Sunday, November 16, 2008

A bit more on the Dongsishitiao Subway Station Area

Like the area around the Dongzhimen subway station—see my earlier October 23rd, “That was then, this was now” post—all kinds of new construction had been going on around the Dongsishitiao subway station. For example, the lighter colored building off to the side in the photo above, which is a luxury apartment community, was still under construction during the spring of 2007.

Two other luxury apartment complexes, “Sun City” and the “Seasons,” are located a little ways further down the Dongsishitiao Dajie and a bit off to the other side of the street. For three months or I visited the “Seasons” every Sunday to I tutor seven year old Chinese girl in oral English and earned around an extra 2,500 RMB in cash.

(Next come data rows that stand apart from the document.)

(* ===== verification/AgentWs.v ===== *)
(** * The agent's WebSocket connection: [agent/src/ws.rs]

    Authentication against the server, the dispatch of the server's frames to
    the tunnels, opening and closing of tunnels, and the heartbeat. *)

From S2P Require Import Prelude Async Mpsc RustStr Protocol Frame Externs AgentState.

Section ws.
Context {FS File : Type} {dm : DashMaps} `{!SftpServer FS File, !UuidText}.
Context `{!Serde WebFrameData.t, !Serde NodeFrameData.t}.
Abbreviation task := (prog (agentE FS File)).

(** [s.split_once("://").map(|(_, rest)| rest).unwrap_or(s)] *)
Definition strip_scheme (s : string) : string :=
  match Str.split_once_str "://" s with Some (_, rest) => rest | None => s end.

Definition generate_server_endpoint (mode : Mode) (server_host : string) (server_port : Z) : string :=
  let server_host := strip_scheme server_host in
  match mode with
  | Development =>
      if server_port =? 80 then "ws://" +:+ server_host
      else "ws://" +:+ server_host +:+ ":" +:+ pretty server_port
  | Production =>
      if server_port =? 443 then "wss://" +:+ server_host
      else "wss://" +:+ server_host +:+ ":" +:+ pretty server_port
  end.

(** [Option::expect] *)
Definition expect {A} (o : option A) : task A := match o with Some a => Ret a | None => Panic end.

(** ** Authentication *)

(** The first message of a connection. *)
Definition auth_message (version : string) (node_id : Uuid) (token : string) : result string bytes :=
  to_bytes (from_node (NodeFrameData.Auth token node_id version)).

(** The next item of the socket, when it is a binary message holding a node
    frame. *)
Definition read_next_frame (reader : WsStream) : option NodeFrameData.t * WsStream :=
  match reader with
  | [] => (None, [])
  | Ok (Binary data) :: reader =>
      (match decode native data with
       | Returns (Ok frame) =>
           match Frame.data frame with FrameData.Node data => Some data | FrameData.Web _ => None end
       | Returns (Err _) => None
       | Panics => None              (* never: see [decode_native_spec] *)
       end, reader)
  | _ :: reader => (None, reader)
  end.
(* ===== verification/AgentLogin.v ===== *)
(** * The agent's identity: [agent/src/creds.rs] and [agent/src/agent.rs]

    The identity file and its atomic replacement, the login that registers a
    key with the server, the exchange of a signed challenge for a session
    token, and the loop that keeps the agent connected.  The server is
    reached through [Network]; a web socket connection, which [AgentWs]
    models, is one effect here. *)

From S2P Require Import Prelude Async RustStr Protocol Externs JsonDe Token AgentState AgentWs.

(** ** [creds.rs]: the stored identity *)

Record StoredState : Type := {
  node_id : Uuid;
  private_key : string;
  public_key : string;
  server_host : string }.

Definition default_state : StoredState :=
  {| node_id := nil_uuid; private_key := ""; public_key := ""; server_host := "" |}.

(** [std::io::Error], as far as the code looks at it. *)
Inductive IoError : Type :=
| NotFound
| OtherIo (text : string).

Definition io_text (e : IoError) : string :=
  match e with NotFound => "No such file or directory" | OtherIo text => text end.

(** ** Effects *)

(** [reqwest]: a POST of a JSON body, with a bearer token when one is given,
    and what came back: the status and the text of the body. *)
Class Network (N NC : Type) := {
  post : NC -> string -> option string -> Json -> N -> result string (Z * string) * N }.

(** The disk holds the identity file and, during a write, the temporary file
    beside it. *)
Record Disk : Type := { state_file : option bytes; temp_file : option bytes }.

Record LoginWorld (N : Type) : Type := {
  disk : Disk;
  token_files : gmap string string;
  net : N;
  asked : list (string * option string * Json);   (* the requests sent, oldest first *)
  connections : list (Uuid * string);             (* the web sockets opened, with their tokens *)
  slept : list Z }.                               (* the pauses between attempts, in seconds *)
Arguments disk {N} _.
Arguments token_files {N} _.
Arguments net {N} _.
Arguments asked {N} _.
Arguments connections {N} _.
Arguments slept {N} _.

While a majority of the residents are rich laowai holding high level positions in foreign companies and joint venture enterprises or in Non-Governmental Organizations, a not insubstantial number of wealthy Chinese families own apartments here. The husband in this particular family was a Bank of China Vice President while the wife worked for Oracle Software. She drove an Audi, and the family also had a driver, who took us down to the Wangfujing Pedestrian Mall's Foreign Languages Bookstore when I wanted to pick out study materials for their daughter.

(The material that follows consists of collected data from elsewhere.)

(* ===== verification/AgentSystem.v ===== *)
(** * The agent as a whole: its reader beside its other tasks

    One connection runs one reader; beside it, in any interleaving, the
    heartbeat, the cleanup and the tunnel tasks.  The invariant ties every
    recorded session to the tunnel task that serves it. *)

From S2P Require Import Prelude Async Mpsc RustStr Protocol Frame Externs AgentState AgentWs AgentSftp AgentTunnel.

Section system.
Context {FS File : Type} {dm : DashMaps} `{!SftpServer FS File, !UuidText}.
Context `{!Serde WebFrameData.t, !Serde NodeFrameData.t}.
Context (config : Env) (node_id : Uuid).
Abbreviation task := (prog (agentE FS File)).
Abbreviation world := (World FS File).
Implicit Types (w : world) (a : Agent File) (k key : TunnelKey) (cid : Uuid).

(** The tasks that run beside the reader. *)
Inductive agent_task : task unit -> Prop :=
| task_heartbeat ticks : agent_task (heartbeat_task (stats_refresh_interval config) ticks)
| task_cleanup : agent_task cleanup_tick
| task_ssh t setup turns : agent_task (ssh_task node_id t setup turns)
| task_sftp t setup turns : agent_task (sftp_task t setup turns).

(** The turns of the write task. *)
Inductive env_step : world -> world -> Prop :=
| env_write w ch socket_ok :
    write_turn socket_ok (outbound w) = Some ch -> env_step w (with_outbound ch w).

(** ** The invariant *)

Definition tunnel_key (t : Tunnel) : TunnelKey := (tn_cid t, tn_sid t).

(** Every session is that of a tunnel task: the queue of the session is the
    queue of a task spawned for the same client, under the same id and of the
    same kind; and no two tasks share a queue. *)
Record tunnels_ok w : Prop := {
  to_session key h : sessions (agent w) !! key = Some h ->
    exists t, t ∈ tunnels w /\ tunnel_key t = key /\ h = handle_of (tn_protocol t) (tn_stdin t);
  to_nodup : NoDup (tn_stdin <$> tunnels w);
  to_dom t : t ∈ tunnels w -> tn_stdin t ∈ dom (ssh_stdin w) ∪ dom (sftp_stdin w) }.

(** What the other tasks leave alone. *)
Record beside w w' : Prop := {
  be_sessions : sessions (agent w') = sessions (agent w);
  be_tunnels : tunnels w' = tunnels w;
  be_dom : dom (ssh_stdin w') ∪ dom (sftp_stdin w') = dom (ssh_stdin w) ∪ dom (sftp_stdin w) }.

#[local] Instance beside_refl : Reflexive beside.
Proof. by split. Qed.
#[local] Instance beside_trans : Transitive beside.
Proof. intros ??? [] []. split; congruence. Qed.

Lemma tunnels_ok_less w w' :
  sessions (agent w') ⊆ sessions (agent w) -> tunnels w' = tunnels w ->
  dom (ssh_stdin w') ∪ dom (sftp_stdin w') = dom (ssh_stdin w) ∪ dom (sftp_stdin w) ->
  tunnels_ok w -> tunnels_ok w'.
Proof.
  intros Hs Ht Hd [H1 H2 H3]. split; rewrite ?Ht, ?Hd; try done.
  intros key h Hk. apply H1. by eapply lookup_weaken.
Qed.

(** Effects that open no tunnel and add no session; those of the other tasks
    remove none either. *)
Definition opens_nothing (may_remove : bool) (R : Type) (e : agentE FS File R) : Prop :=
  match e with
  | OnAgent f | OnShard _ f => forall a,
      if may_remove then sessions (f a).2 ⊆ sessions a else sessions (f a).2 = sessions a
  | NewSshStdin | NewSftpStdin | Spawn _ => False
  | _ => True
  end.

Lemma dom_send_in {A} n id (x : A) m b m' : send_in n id x m = Some (b, m') -> dom m' = dom m.
Proof.
  unfold send_in. destruct (m !! id) as [ch|] eqn:Hm; [|by intros [= <- <-]].
  destruct (chan_send n x ch) as [[]|]; [|done]. intros [= <- <-]. apply dom_insert_lookup_L. by rewrite Hm.
Qed.

Lemma dom_select_in {A} b id (m : gmap ChanId (Channel A)) r m' : select_in b id m = (r, m') -> dom m' = dom m.
Proof.
  unfold select_in. destruct b; [by intros [= <- <-]|].
  destruct (m !! id) as [ch|] eqn:Hm; cbn; [|by intros [= <- <-]].
  destruct (chan_recv ch) as [[]|]; intros [= <- <-]; [|done]. apply dom_insert_lookup_L. by rewrite Hm.
Qed.

Lemma opens_nothing_step b R (e : agentE FS File R) c w r w' :
  opens_nothing b R e -> exec e c w = Some (r, w') ->
  sessions (agent w') ⊆ sessions (agent w) /\ (b = false -> sessions (agent w') = sessions (agent w)) /\
  tunnels w' = tunnels w /\
  dom (ssh_stdin w') ∪ dom (sftp_stdin w') = dom (ssh_stdin w) ∪ dom (sftp_stdin w).
Proof.
  intros He Hx. destruct e; cbn in He, Hx; try done; try (by injection Hx as <- <-).
  - specialize (He (agent w)). destruct (f (agent w)) as [x a]. injection Hx as <- <-. cbn in *.
    destruct b; [done|]. by rewrite He.
  - destruct (decide _); [done|]. specialize (He (agent w)). destruct (f (agent w)) as [x a]. injection Hx as <- <-.
    cbn in *. destruct b; [done|]. by rewrite He.
  - destruct (decide _); [done|]. destruct (f (agent w)); by injection Hx as <- <-.
  - injection Hx as <- <-. by destruct (chan_send _ _ _) as [[]|].
  - destruct (chan_send _ _ _) as [[]|]; [|done]. by injection Hx as <- <-.
  - destruct (send_in _ _ _ _) as [[]|] eqn:Hs; [|done]. injection Hx as <- <-. cbn. by rewrite (dom_send_in _ _ _ _ _ _ Hs).
  - destruct (send_in _ _ _ _) as [[]|] eqn:Hs; [|done]. injection Hx as <- <-. cbn. by rewrite (dom_send_in _ _ _ _ _ _ Hs).
  - destruct (select_in _ _ _) as [] eqn:Hs. injection Hx as <- <-. cbn. by rewrite (dom_select_in _ _ _ _ _ Hs).
  - destruct (select_in _ _ _) as [] eqn:Hs. injection Hx as <- <-. cbn. by rewrite (dom_select_in _ _ _ _ _ Hs).
  - injection Hx as <- <-. cbn. by rewrite dom_alter_L.
  - injection Hx as <- <-. cbn. by rewrite dom_alter_L.
  - destruct (f (fs w)). by injection Hx as <- <-.
Qed.

Lemma opens_nothing_preserves b R (e : agentE FS File R) : opens_nothing b R e -> effect_preserves tunnels_ok R e.
Proof. intros He c w r w' HI Hx. destruct (opens_nothing_step _ _ _ _ _ _ _ He Hx) as (? & _ & ? & ?). by eapply tunnels_ok_less. Qed.

Lemma opens_nothing_keeps R (e : agentE FS File R) : opens_nothing false R e -> effect_keeps tunnels_ok beside R e.
Proof.
  intros He c w r w' HI Hx. destruct (opens_nothing_step _ _ _ _ _ _ _ He Hx) as (? & Hs & ? & ?).
  split; [by eapply tunnels_ok_less|]. by split; auto.
Qed.

(** ** The other tasks open nothing *)

Abbreviation quiet := (all_effects (opens_nothing false)).

Lemma quiet_bind {A B} (p : task A) (f : A -> task B) : quiet p -> (forall x, quiet (f x)) -> quiet (p ≫= f).
Proof. apply all_effects_bind. Qed.
Lemma quiet_perform {R} (e : agentE FS File R) : opens_nothing false R e -> quiet (perform e).
Proof. done. Qed.
Lemma quiet_ret {A} (x : A) : quiet (Ret (E := agentE FS File) x).
Proof. done. Qed.

#[local] Hint Resolve quiet_ret : phirepass.

Ltac hush :=
  repeat first
    [ progress intros
    | solve [eauto with phirepass nocore]
    | apply quiet_bind
    | apply quiet_perform; done
    | case_match ].

Lemma remove_uploads_quiet keys : quiet (remove_uploads (FS := FS) (File := File) keys).
Proof. induction keys; cbn [remove_uploads]; unfold sync_all; hush. Qed.
Lemma remove_downloads_quiet keys : quiet (remove_downloads_synced (FS := FS) (File := File) keys).
Proof. induction keys; cbn [remove_downloads_synced]; unfold sync_all; hush. Qed.

Lemma drop_downloads_quiet keys : quiet (drop_downloads (FS := FS) (File := File) keys).
Proof. induction keys; cbn [drop_downloads]; hush. Qed.

#[local] Hint Resolve remove_uploads_quiet remove_downloads_quiet drop_downloads_quiet : phirepass.

Lemma collect_quiet m (look : nat -> Agent File -> list TunnelKey) shards : quiet (collect_keys (FS := FS) m look shards).
Proof. induction shards; cbn [collect_keys]; hush. Qed.
Lemma retain_quiet keep shards : quiet (uploads_retain_in (FS := FS) (File := File) keep shards).
Proof. induction shards; cbn [uploads_retain_in]; hush. Qed.

#[local] Hint Resolve collect_quiet retain_quiet : phirepass.

Lemma cleanup_quiet : quiet (cleanup_tick (FS := FS) (File := File)).
Proof. unfold cleanup_tick, cleanup_abandoned_uploads, cleanup_abandoned_downloads, uploads_keys, downloads_keys. hush. Qed.

Lemma heartbeat_quiet interval ticks : quiet (heartbeat_task (FS := FS) (File := File) interval ticks).
Proof.
  induction ticks as [|stats ticks IH]; cbn [heartbeat_task]; [done|].
  unfold heartbeat_tick, reading, send_frame_data. cbv zeta. hush.
Qed.

Lemma command_quiet cid sid cmd : quiet (handle_sftp_command (FS := FS) (File := File) cid sid cmd).
Proof.
  destruct cmd; cbn [handle_sftp_command];
    unfold send_directory_listing, list_dir, try_bind, start_download, download_file_chunk, answer_chunk_request,
      start_upload, upload_file_chunk, finish_upload, append_chunk, delete_file, generate_id,
      cleanup_abandoned_uploads, cleanup_abandoned_downloads, uploads_keys, downloads_keys, uploads_retain,
      to_session, send_session_error, send_frame, updating; cbv zeta; hush.
Qed.

Lemma ssh_loop_quiet sid stdin turns : quiet (ssh_loop (FS := FS) (File := File) node_id sid stdin turns).
Proof.
  induction turns; cbn [ssh_loop]; [done|]. unfold send_tunnel_data, send_frame_data. hush.
Qed.

Lemma sftp_loop_quiet cid sid stdin turns : quiet (sftp_loop (FS := FS) (File := File) cid sid stdin turns).
Proof. pose proof command_quiet. induction turns; cbn [sftp_loop]; hush. Qed.

#[local] Hint Resolve cleanup_quiet heartbeat_quiet ssh_loop_quiet sftp_loop_quiet : phirepass.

The apartment itself would not have been out of place in Manhatten's Upper East Side or in some posh London neighborhood. The sitting room was very big, the furniture in it was French provincial style, and there was a big plasma TV set. The entry hall boasted a shrub in a small, shallow pool with running water. There was a large dining room and a western style kitchen and bathrooms. Finally, there were clearly more than two bedrooms in this apartment—the one bedroom that I could seem from the entry hall area was being used as a home office.

Decades ago Deng Xiao Ping proclaimed that to get rich is glorious. China now has lots of wealthy people. And like wealthy people in the West, these people are indeed different from the other 99% of the Chinese because the lives they lead are, well, quite different from those led by the Middle Kingdom’s ordinary and less well-off citizens.